Saved entries
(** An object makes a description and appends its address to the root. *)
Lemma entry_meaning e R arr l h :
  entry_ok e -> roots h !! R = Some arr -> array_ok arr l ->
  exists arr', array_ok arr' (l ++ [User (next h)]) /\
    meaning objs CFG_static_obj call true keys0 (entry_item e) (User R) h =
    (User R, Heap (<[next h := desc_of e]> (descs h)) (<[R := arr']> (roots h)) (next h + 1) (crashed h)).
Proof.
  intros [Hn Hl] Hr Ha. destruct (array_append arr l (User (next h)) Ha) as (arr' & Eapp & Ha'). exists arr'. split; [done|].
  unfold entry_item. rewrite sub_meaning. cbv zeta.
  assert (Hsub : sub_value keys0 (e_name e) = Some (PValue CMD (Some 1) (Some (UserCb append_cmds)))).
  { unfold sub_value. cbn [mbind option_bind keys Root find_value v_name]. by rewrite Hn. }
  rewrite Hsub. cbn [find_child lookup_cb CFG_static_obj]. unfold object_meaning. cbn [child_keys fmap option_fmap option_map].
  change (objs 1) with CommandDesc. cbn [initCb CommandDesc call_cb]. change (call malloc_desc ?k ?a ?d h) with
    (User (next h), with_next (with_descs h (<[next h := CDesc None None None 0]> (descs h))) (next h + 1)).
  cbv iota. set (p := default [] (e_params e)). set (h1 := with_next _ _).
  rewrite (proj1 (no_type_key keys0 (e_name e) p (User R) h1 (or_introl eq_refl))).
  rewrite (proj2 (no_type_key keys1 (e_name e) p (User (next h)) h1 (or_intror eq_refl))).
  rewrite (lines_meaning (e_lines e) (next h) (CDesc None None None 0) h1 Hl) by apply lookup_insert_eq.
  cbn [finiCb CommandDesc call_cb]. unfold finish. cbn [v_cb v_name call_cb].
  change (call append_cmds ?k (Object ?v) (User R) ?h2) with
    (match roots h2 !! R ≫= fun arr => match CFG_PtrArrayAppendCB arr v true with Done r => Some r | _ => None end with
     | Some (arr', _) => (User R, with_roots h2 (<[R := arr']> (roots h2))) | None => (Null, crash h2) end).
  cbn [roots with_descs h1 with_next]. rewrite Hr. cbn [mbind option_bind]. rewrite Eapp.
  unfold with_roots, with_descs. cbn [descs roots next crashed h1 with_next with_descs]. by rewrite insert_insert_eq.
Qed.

--

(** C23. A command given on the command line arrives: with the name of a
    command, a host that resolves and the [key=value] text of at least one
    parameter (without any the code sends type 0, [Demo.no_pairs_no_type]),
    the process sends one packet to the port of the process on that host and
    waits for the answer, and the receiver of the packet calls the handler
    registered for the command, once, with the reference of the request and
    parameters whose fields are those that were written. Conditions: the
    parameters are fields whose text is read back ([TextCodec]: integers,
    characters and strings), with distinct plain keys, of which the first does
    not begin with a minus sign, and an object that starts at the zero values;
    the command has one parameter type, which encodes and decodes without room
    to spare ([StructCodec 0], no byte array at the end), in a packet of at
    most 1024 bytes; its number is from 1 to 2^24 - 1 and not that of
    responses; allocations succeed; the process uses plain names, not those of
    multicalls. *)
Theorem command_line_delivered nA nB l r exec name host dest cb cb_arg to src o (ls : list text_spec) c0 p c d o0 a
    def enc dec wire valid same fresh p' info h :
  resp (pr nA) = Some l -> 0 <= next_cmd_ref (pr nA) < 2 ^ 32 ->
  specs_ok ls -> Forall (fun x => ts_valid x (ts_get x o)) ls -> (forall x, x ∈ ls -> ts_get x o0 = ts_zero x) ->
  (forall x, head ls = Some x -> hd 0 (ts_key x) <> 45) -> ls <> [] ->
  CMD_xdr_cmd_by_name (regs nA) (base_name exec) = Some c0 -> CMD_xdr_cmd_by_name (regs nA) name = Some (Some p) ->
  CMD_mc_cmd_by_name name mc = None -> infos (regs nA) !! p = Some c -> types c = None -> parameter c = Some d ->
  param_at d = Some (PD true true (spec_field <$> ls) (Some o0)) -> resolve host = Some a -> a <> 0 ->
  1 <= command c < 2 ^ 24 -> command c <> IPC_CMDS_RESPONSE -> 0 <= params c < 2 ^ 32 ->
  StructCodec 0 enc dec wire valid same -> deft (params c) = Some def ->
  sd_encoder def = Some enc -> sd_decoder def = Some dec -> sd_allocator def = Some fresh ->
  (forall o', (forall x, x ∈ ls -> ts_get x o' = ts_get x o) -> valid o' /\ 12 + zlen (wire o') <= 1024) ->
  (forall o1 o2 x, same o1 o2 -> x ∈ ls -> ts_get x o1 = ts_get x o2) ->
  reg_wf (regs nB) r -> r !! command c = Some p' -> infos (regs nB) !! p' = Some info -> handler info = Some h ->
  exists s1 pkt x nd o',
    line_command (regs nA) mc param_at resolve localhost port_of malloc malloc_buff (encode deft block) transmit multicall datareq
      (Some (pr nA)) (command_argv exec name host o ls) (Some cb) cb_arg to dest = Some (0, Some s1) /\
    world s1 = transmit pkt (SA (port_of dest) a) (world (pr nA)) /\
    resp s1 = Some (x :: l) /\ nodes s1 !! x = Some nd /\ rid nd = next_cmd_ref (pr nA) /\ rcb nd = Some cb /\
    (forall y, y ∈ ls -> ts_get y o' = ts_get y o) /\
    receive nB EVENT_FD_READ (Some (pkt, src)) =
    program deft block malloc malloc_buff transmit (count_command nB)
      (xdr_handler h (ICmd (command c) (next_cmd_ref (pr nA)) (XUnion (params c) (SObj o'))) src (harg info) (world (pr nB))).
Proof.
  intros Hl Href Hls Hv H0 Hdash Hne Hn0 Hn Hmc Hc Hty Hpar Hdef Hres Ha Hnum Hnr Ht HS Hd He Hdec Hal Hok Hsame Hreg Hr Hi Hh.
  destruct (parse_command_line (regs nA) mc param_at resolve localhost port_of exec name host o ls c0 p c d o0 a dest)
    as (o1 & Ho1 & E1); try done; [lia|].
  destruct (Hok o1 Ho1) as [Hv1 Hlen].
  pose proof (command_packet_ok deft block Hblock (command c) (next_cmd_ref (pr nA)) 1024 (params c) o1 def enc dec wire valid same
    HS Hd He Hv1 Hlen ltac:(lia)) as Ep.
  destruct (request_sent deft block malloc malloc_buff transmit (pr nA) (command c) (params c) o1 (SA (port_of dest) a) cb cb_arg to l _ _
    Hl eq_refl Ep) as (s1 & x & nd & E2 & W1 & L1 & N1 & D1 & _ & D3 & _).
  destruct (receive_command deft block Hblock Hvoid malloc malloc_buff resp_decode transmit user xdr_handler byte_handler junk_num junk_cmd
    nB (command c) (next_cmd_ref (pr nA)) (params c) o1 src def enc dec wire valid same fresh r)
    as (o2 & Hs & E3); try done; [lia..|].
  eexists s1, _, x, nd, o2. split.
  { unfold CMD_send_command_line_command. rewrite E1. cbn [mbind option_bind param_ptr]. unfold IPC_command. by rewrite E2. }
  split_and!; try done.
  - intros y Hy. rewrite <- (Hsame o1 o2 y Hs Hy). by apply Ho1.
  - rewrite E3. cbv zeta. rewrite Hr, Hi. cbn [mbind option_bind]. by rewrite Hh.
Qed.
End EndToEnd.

...

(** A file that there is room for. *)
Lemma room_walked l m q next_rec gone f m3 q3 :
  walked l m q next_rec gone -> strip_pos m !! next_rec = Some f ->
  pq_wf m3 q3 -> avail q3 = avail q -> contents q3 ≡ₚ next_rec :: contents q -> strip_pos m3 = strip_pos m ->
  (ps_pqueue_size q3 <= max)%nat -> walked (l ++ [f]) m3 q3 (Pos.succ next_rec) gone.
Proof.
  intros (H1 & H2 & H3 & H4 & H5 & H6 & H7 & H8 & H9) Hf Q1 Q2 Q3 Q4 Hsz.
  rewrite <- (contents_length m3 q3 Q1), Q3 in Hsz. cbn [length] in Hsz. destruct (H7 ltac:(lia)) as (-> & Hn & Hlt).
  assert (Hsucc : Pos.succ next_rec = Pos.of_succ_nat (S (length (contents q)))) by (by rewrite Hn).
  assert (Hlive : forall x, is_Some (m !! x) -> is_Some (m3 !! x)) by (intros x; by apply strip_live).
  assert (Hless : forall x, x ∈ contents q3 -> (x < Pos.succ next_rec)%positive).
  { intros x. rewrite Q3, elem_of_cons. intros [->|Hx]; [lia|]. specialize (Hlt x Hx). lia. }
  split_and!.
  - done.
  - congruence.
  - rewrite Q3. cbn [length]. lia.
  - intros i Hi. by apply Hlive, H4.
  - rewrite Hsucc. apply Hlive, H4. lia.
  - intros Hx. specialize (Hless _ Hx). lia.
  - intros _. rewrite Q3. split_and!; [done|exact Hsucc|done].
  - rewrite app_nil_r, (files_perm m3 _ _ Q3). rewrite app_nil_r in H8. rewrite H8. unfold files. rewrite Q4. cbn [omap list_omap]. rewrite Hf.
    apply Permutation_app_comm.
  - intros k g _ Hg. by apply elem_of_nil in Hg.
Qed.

Exercise brief
Above are the records; copy exactly the lines from the line with "destruct (parse_command_line (regs" through the line with "HS Hd He Hv1 Hlen ltac:(lia)) as Ep.", both included.

Problem solution
  destruct (parse_command_line (regs nA) mc param_at resolve localhost port_of exec name host o ls c0 p c d o0 a dest)
    as (o1 & Ho1 & E1); try done; [lia|].
  destruct (Hok o1 Ho1) as [Hv1 Hlen].
  pose proof (command_packet_ok deft block Hblock (command c) (next_cmd_ref (pr nA)) 1024 (params c) o1 def enc dec wire valid same
    HS Hd He Hv1 Hlen ltac:(lia)) as Ep.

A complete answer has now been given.